Summary: Yves invites Vincent to a wedding, in France, where the rest of his family will be in attendance. It's a very important wedding, so he's definitely not going to let anything—much less the flu—ruin it. (ft. fake dating, an international trip, downplaying illness, sharing a hotel room)
The world comes back to him in pieces—first the wooden panels of the ceiling, the sloped wooden beams. The coldness of the room, the slight, monotonous whir of the air circulating through one of the vents overhead.
He’s leaned up against the wall, seated on the floor in the hallway, and Vincent is kneeling beside him, his eyebrows furrowed.
It takes him a moment to realize where he is.
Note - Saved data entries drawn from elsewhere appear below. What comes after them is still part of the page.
(** [generateStreamingResponse(sessionId, messages, config = {}, onChunk)]
    of the manager, called with a function as [onChunk].  It ends in
    [client.generateStreamingResponse(sessionId, messages, options, onChunk)]
    for either client. *)
Definition generateStreamingResponse (m : Manager) (messages : list Message)
    (config : JSValue) (http : nat -> HttpResult (list string)) (random : nat -> Q)
  : Trace (Rejection + Heard) :=
  let config := match config with JUndefined => JObj [] | c => c end in
  match getClient m config with
  | inl x => noTrace (inl (Raised x))
  | inr client =>
      match getProp config "ai", getProp config "system_prompt" with
      | inl x, _ | _, inl x => noTrace (inl (Raised x))
      | inr ai, inr sp =>
          let options :=
            {| model := getPropOpt ai "model";
               temperature := getPropOpt ai "temperature";
               max_tokens := getPropOpt ai "max_tokens";
               system_prompt := sp;
               stream := JBool true;
               userLanguage := JUndefined;
               inventoryAccess := JUndefined |} in
          match client with
          | Registered Mistral =>
              let t := mistralStreaming messages (Opts options) Callback http random in
              {| requests := requests t; delays := delays t;
                 result := match result t with
                           | inl e => inl (ClientFailed e)
                           | inr h => inr h
                           end |}
          | Registered OpenAI =>
              let t := OpenAIClient.generateStreamingResponse messages options
                         http random in
              {| requests := requests t; delays := delays t;
                 result := inr {| delivered := result t; escaped := None |} |}
          | Inherited _ | NoEntry =>
              noTrace (inl (Raised (TypeError "generateStreamingResponse")))
          end
      end
  end.

End ManagerStreaming.

(* ===================================================================== *)
(** ** The conversation: the two message handlers of
       [routes/sessionRoutes.js] *)
(* ===================================================================== *)

Module Conversation.
Import JS Provider Inventory.

(** A [Message] document. *)
Record StoredMessage : Type := {
  mId : string;
  mSessionId : string;
  mRole : string;
  mContent : string;
  timestamp : Z
}.
(** The memoised search on a sound table answers as a fresh search and
    leaves a sound table. *)
Lemma getInstance_sound (n : Node) :
  forall cache, cacheSound eqc cache ->
    (getInstance n eqc cache).1 = find inClass (subterms n) /\
    cacheSound eqc (getInstance n eqc cache).2.
Proof.
  induction n as [k id cs IH] using Node_ind'. intros cache Hs.
  set (n := mkNode k id cs).
  assert (getInstance n eqc cache =
          match cache !! n with
          | Some v => (v, cache)
          | None =>
              let '(nn, cache) :=
                firstInstance (fun c => getInstance c eqc) cs cache in
              match nn with
              | Some _ => (nn, <[n := nn]> cache)
              | None =>
                  if bool_decide (n ∈ eqc)
                  then (Some n, <[n := Some n]> cache)
                  else (None, <[n := None]> cache)
              end
          end) as -> by done.
  destruct (cache !! n) as [v|] eqn:Hl.
  - split; [exact (Hs n v Hl) | done].
  - destruct (firstInstance_sound cs IH cache Hs) as [H1 H2].
    destruct (firstInstance _ cs cache) as [nn cache'] eqn:E. simpl in *.
    assert (find inClass (subterms n) =
            match nn with
            | Some x => Some x
            | None => if bool_decide (n ∈ eqc) then Some n else None
            end) as Hn.
    { subst n. simpl subterms. rewrite find_over_app, <- H1.
      destruct nn; [done|]. simpl. unfold inClass. by case_bool_decide. }
    destruct nn as [x|].
    + simpl. split; [done|]. rewrite <- Hn. by apply cacheSound_insert.
    + case_bool_decide; simpl; (split; [done|]);
        rewrite <- Hn; by apply cacheSound_insert.
Qed.

Lemma size_subterms (n m : Node) : m ∈ subterms n -> (size m <= size n)%nat.
Proof.
  revert m. induction n as [k id cs IH] using Node_ind'. intros m.
  simpl. rewrite elem_of_app, list_elem_of_singleton.
  intros [Hm | ->]; [|done].
  apply Nat.le_le_succ_r.
  induction IH as [|c cs Hc _ IHcs]; simpl in *.
  - by apply elem_of_nil in Hm.
  - apply elem_of_app in Hm as [Hm|Hm].
    + specialize (Hc m Hm). lia.
    + specialize (IHcs Hm). lia.
Qed.

Lemma size_properSubterms (n m : Node) :
  m ∈ properSubterms n -> (size m < size n)%nat.
Proof.
  destruct n as [k id cs]. intros Hm.
  assert (m ∈ subterms (mkNode k id cs)) as H.
  { rewrite subterms_unfold. apply elem_of_app. by left. }
  unfold properSubterms in Hm. simpl in *.
  clear H. apply Nat.lt_succ_r.
  induction cs as [|c cs IH]; simpl in *.
  - by apply elem_of_nil in Hm.
  - apply elem_of_app in Hm as [Hm|Hm].
    + apply size_subterms in Hm. lia.
    + specialize (IH Hm). lia.
Qed.

(** A class member nested in the candidate makes the guard answer with a
    proper subterm, which is then not the candidate. *)
Lemma firstNestedMember_nested (n m : Node) :
  m ∈ properSubterms n -> m ∈ eqc ->
  exists t, firstNestedMember n eqc = Some t /\
            t ∈ properSubterms n /\ t ∈ eqc /\ t ≠ n.
Proof.
  intros Hm Hc. unfold firstNestedMember.
  destruct (find _ (properSubterms n)) as [t|] eqn:E.
  - apply find_Some_holds in E as [Ht1 Ht2].
    apply bool_decide_eq_true in Ht2.
    exists t. repeat split; try done.
    intros ->. apply size_properSubterms in Ht1. lia.
  - rewrite find_None_all in E. specialize (E m Hm).
    apply bool_decide_eq_false in E. done.
Qed.
(** One event adds at most one row; the row is named after the event,
    and for a building kill its [teamId] is the payload's. *)
Lemma event_body_row (id : string) (participant_ids : gmap Z string)
      (ev : event) (s : state) :
  let s' := fst (event_body eventTypesToConsider table id participant_ids ev s) in
  data_events s' = data_events s \/
  exists r, data_events s' = data_events s ++ [r]
            /\ event_name r = PStr (e_type ev)
            /\ (e_type ev = "BUILDING_KILL" -> teamId r = e_teamId ev).
Proof.
  unfold event_body.
  destruct (bool_decide (e_type ev ∈ eventTypesToConsider)); [|now left].
  destruct (bool_decide (e_type ev ∈ kill_types)) eqn:Hk.
  - apply bool_decide_eq_true in Hk. apply kill_types_cases in Hk.
    destruct ev as [ty kid px py ts ktid mty tid bty]. cbn in Hk. cbn [e_type e_teamId].
    unfold kill_block, bind, assign, modify. cbv beta iota zeta.
    cbn [killerId e_type position_x position_y e_timestamp killerTeamId
         monsterType e_teamId buildingType].
    generalize (if bool_decide (kid = PInt 0) then PStr "Minion"
                else dict_get participant_ids kid).
    intros puuid.
    match goal with
    | |- context [_get_teamId_teamPos table ?p ?i ?st] =>
        destruct (lookup_cases p i st) as (l & r & Heq & Hr & _)
    end.
    rewrite Heq. clear Heq.
    destruct r as [[team_id team_position]|].
    + destruct Hk as [-> | [-> | ->]]; right; eexists;
        (split; [vm_compute; reflexivity|]); split; try reflexivity;
        intros; try discriminate; reflexivity.
    + rewrite (bool_decide_eq_true_2 _ (Hr eq_refl)). now left.
  - unfold bind, ret. cbv beta iota.
    apply bool_decide_eq_false in Hk.
    pose proof (frame_event_state id ev s) as Hst.
    pose proof (frame_event_name id ev s) as Hname.
    destruct (frame_event id ev s) as [s1 [r|e1]]; cbn in Hst; subst s1.
    + right. exists r. split; [reflexivity|]. split; [now apply Hname|].
      intros Hb. exfalso. apply Hk. rewrite Hb. unfold kill_types. set_solver.
    + now left.
Qed.
(** C3, as the code has it.  A poll whose status, however it was received, is
    neither 200 nor 202 (or that has none) makes the call throw at once, and
    its request is the last one made.  Unless the rejection reason is itself
    [null] or [undefined], the error is one of the two texts of the loop: it
    names the status when the status is truthy, and the message of the
    rejection in both cases. *)
Theorem unexpected_outcome_fails_at_once :
  forall (w : World) (scanId : JsValue) (includeVulnerabilities : bool) (ms : Z)
         (s : State) (k : nat),
    k < MAX_ATTEMPTS ->
    (forall j, j < k -> still_running w (checks s + j) (sent s + j)) ->
    on_checkCanceled w (checks s + k) = None ->
    is_number (received_status (on_doAuthRequest w (sent s + k))) 200 = false ->
    is_number (received_status (on_doAuthRequest w (sent s + k))) 202 = false ->
    exists (e : Exn) (s' : State),
      getScanGraphResults w scanId includeVulnerabilities ms s = (Throw e, s')
      /\ checks s' = checks s + k + 1
      /\ sent s' = sent s + k + 1
      /\ (has_reason (on_doAuthRequest w (sent s + k)) = true ->
          e = Error (failure_text (received_status (on_doAuthRequest w (sent s + k)))
                                  (received_message (on_doAuthRequest w (sent s + k))))
          /\ trace s' =
               trace s
                 ++ flat_map (iteration_events w (scanGraphUrl scanId includeVulnerabilities) ms)
                             (seq (sent s) k)
                 ++ request_events (scanGraphUrl scanId includeVulnerabilities)
                 ++ [EvDebug (ReceivedStatus
                                (received_status (on_doAuthRequest w (sent s + k))))]).
Proof.
  intros w scanId incl ms s k Hk Hrun Hc H200 H202.
  unfold getScanGraphResults.
  replace MAX_ATTEMPTS with (k + S (MAX_ATTEMPTS - S k)) by lia.
  rewrite poll_in_progress by exact Hrun.
  rewrite poll_S, attempt_unfold by exact Hc.
  cbn [checks sent trace]. rewrite observe_received. unfold has_reason.
  destruct (settled (on_doAuthRequest w (sent s + k))) as [response|reason] eqn:Hs;
    [|destruct (nullish reason) eqn:Hn]; cbv zeta; rewrite ?H200, ?H202.
  - unfold failure_text.
    destruct (truthy (received_status (on_doAuthRequest w (sent s + k))));
      do 2 eexists; (split; [reflexivity|]); cbn [checks sent trace];
      (split; [lia|]); (split; [lia|]); intros _; (split; [reflexivity|]);
      unfold request_events; rewrite <- !app_assoc; reflexivity.
  - do 2 eexists. split; [reflexivity|]. cbn [checks sent].
    split; [lia|]. split; [lia|]. discriminate.
  - unfold failure_text.
    destruct (truthy (received_status (on_doAuthRequest w (sent s + k))));
      do 2 eexists; (split; [reflexivity|]); cbn [checks sent trace];
      (split; [lia|]); (split; [lia|]); intros _; (split; [reflexivity|]);
      unfold request_events; rewrite <- !app_assoc; reflexivity.
Qed.

Lemma unexpected_outcome_fails_at_once_witness :
  exists (e : Exn) (s' : State),
    getScanGraphResults status_only_in_reason (JsStr "abc") false 10 initial = (Throw e, s')
    /\ checks s' = 2
    /\ sent s' = 2
    /\ e = Error "Received unexpected status '503' from Xray: Service Unavailable"
    /\ trace s' =
         [EvCheckCanceled; EvDebug (SendingGet poll_false);
          EvRequest "GET" poll_false JsUndefined;
          EvDebug (ReceivedStatus (JsNum 202));
          EvSetPercentage (JsNum 10); EvDelay 10;
          EvCheckCanceled; EvDebug (SendingGet poll_false);
          EvRequest "GET" poll_false JsUndefined;
          EvDebug (ReceivedStatus (JsNum 503))].
Proof.
  destruct (unexpected_outcome_fails_at_once status_only_in_reason (JsStr "abc") false 10
              initial 1) as [e [s' [Hr [Hc [Hs Hread]]]]].
  - unfold MAX_ATTEMPTS. lia.
  - intros j Hj. destruct j as [|j]; [split; reflexivity | lia].
  - reflexivity.
  - reflexivity.
  - reflexivity.
  - destruct (Hread eq_refl) as [He Ht].
    exists e, s'. repeat split; assumption.
Defined.

(** C3 fails to the letter: a rejection that reports status 0 has a status,
    and the error thrown, "Received response from Xray: Bad body", does not
    carry it, since [if (receivedStatus)] takes 0 for no status. *)
Lemma status_zero_is_not_carried : ~ error_carries_every_status.
Proof.
  intros H.
  destruct (H (rejected_with 0) poll_true 10%Z initial 0%Z eq_refl eq_refl)
    as [text [Ht Hin]]; try discriminate.
  vm_compute in Ht. inversion Ht. subst text. vm_compute in Hin. discriminate Hin.
Qed.

(** C1, where the code departs from it.  The second poll is answered with
    status 200, but its promise rejects; the reason holds the response and its
    body.  The loop sees [receivedStatus === 200] and returns [response], which
    the catch handler left [undefined]: the call ends normally, and the body
    that came with the 200 is not what it returns. *)
Theorem rejected_200_ends_without_payload :
  getScanGraphResults rejected_200_after_one_202 (JsStr "abc") true 10 initial =
    (Normal JsUndefined,
     {| checks := 2; sent := 2;
        trace := [EvCheckCanceled; EvDebug (SendingGet poll_true);
                  EvRequest "GET" poll_true JsUndefined;
                  EvDebug (ReceivedStatus (JsNum 202));
                  EvSetPercentage (JsNum 30); EvDelay 10;
                  EvCheckCanceled; EvDebug (SendingGet poll_true);
                  EvRequest "GET" poll_true JsUndefined;
                  EvDebug (ReceivedStatus (JsNum 200))] |}).
Proof. reflexivity. Qed.

(** ** One iteration *)

(** C4, as the code has it: the guard is [if (response.progress_percentage)],
    so under status 202 a truthy [progress_percentage] is handed to the sink
    exactly as it came, once, between the debug line and the delay; a missing
    field, and a present one that is falsy (0, null), leave the sink unwritten
    in that iteration. *)
Theorem truthy_percentage_reaches_sink :
  forall (w : World) (url : string) (ms : Z) (s : State) (response : JsValue),
    on_checkCanceled w (checks s) = None ->
    settled (on_doAuthRequest w (sent s)) = Resolve response ->
    captured (validated (on_doAuthRequest w (sent s))) = JsNum 202 ->
    nullish response = false ->
    attempt w url ms s =
      (Normal None,
       {| checks := S (checks s); sent := S (sent s);
          trace := trace s ++ request_events url ++ [EvDebug (ReceivedStatus (JsNum 202))]
                     ++ (if truthy (prop response "progress_percentage")
                         then [EvSetPercentage (prop response "progress_percentage")]
                         else [])
                     ++ [EvDelay ms] |}).
Proof.
  intros w url ms s response Hc Hres H202 Hn.
  rewrite attempt_unfold by exact Hc.
  unfold observe. rewrite Hres, H202. cbv zeta. simpl is_number. cbv iota.
  rewrite Hn. unfold progress_update, request_events. cbn [checks sent trace].
  rewrite <- !app_assoc. reflexivity.
Qed.

Lemma truthy_percentage_reaches_sink_witness :
  attempt (scripted never_canceled [at_percent 42] no_percent) poll_true 10 initial =
    (Normal None,
     {| checks := 1; sent := 1;
        trace := [EvCheckCanceled; EvDebug (SendingGet poll_true);
                  EvRequest "GET" poll_true JsUndefined;
                  EvDebug (ReceivedStatus (JsNum 202));
                  EvSetPercentage (JsNum 42); EvDelay 10] |}).
Proof.
  apply (truthy_percentage_reaches_sink (scripted never_canceled [at_percent 42] no_percent)
           poll_true 10 initial (JsObj [("progress_percentage", JsNum 42)]));
    reflexivity.
Defined.

(** C4 fails to the letter: a 202 response at 0 percent carries the field, and
    the iteration goes from the debug line straight to the delay. *)
Lemma zero_percentage_is_dropped : ~ forwards_every_percentage.
Proof.
  intros H.
  specialize (H (scripted never_canceled [at_percent 0] no_percent) poll_true 10%Z initial
                (JsObj [("progress_percentage", JsNum 0)])
                eq_refl eq_refl eq_refl eq_refl).
  vm_compute in H. discriminate H.
Qed.

(** A rejected poll, case by case.  After a rejection [response] is
    [undefined] and [receivedStatus] is what the reason reports, whatever
    [validateStatus] saw before.  Unless that status is 202 the iteration never reads
    [progress_percentage] from the [undefined] response.  It throws, except
    for a reported 200: then [return response] hands [undefined] back. *)
Theorem rejected_poll_never_reads_response :
  forall (w : World) (url : string) (ms : Z) (s : State) (reason : JsValue),
    on_checkCanceled w (checks s) = None ->
    settled (on_doAuthRequest w (sent s)) = Reject reason ->
    is_number (rejected_status reason) 202 = false ->
    (nullish reason = false ->
     observe (on_doAuthRequest w (sent s)) =
       inr (JsUndefined, rejected_status reason, prop reason "message")) /\
    (forall base : JsValue,
        fst (attempt w url ms s) <> Throw (TypeError base "progress_percentage")) /\
    (if is_number (rejected_status reason) 200
     then fst (attempt w url ms s) = Normal (Some JsUndefined)
     else fst (attempt w url ms s) =
            Throw (if nullish reason then TypeError reason "response"
                   else Error (if truthy (rejected_status reason)
                               then "Received unexpected status '"
                                      ++ to_string (rejected_status reason)
                                      ++ "' from Xray: " ++ to_string (prop reason "message")
                               else "Received response from Xray: "
                                      ++ to_string (prop reason "message")))).
Proof.
  intros w url ms s reason Hc Hrej H202.
  rewrite attempt_unfold by exact Hc.
  unfold observe. rewrite Hrej. fold (rejected_status reason).
  unfold optional_member.
  destruct (nullish reason) eqn:Hn; cbv beta iota zeta.
  - repeat split; try discriminate.
    assert (Hst : rejected_status reason = JsUndefined)
      by (destruct reason; try discriminate; reflexivity).
    rewrite Hst. reflexivity.
  - rewrite H202.
    destruct (is_number (rejected_status reason) 200);
      [|destruct (truthy (rejected_status reason))];
      repeat split; try reflexivity; intros; discriminate.
Qed.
He had been about to head back to the courtyard, hadn’t he? He doesn’t have much memory of anything that happened after, but judging by Vincent’s reaction, he thinks he can probably guess.
“Hi,” Yves says, for lack of a better thing to say. 
He watches a complicated set of expressions flicker through Vincent’s face—relief, first, before it turns to something distinctly less neutral.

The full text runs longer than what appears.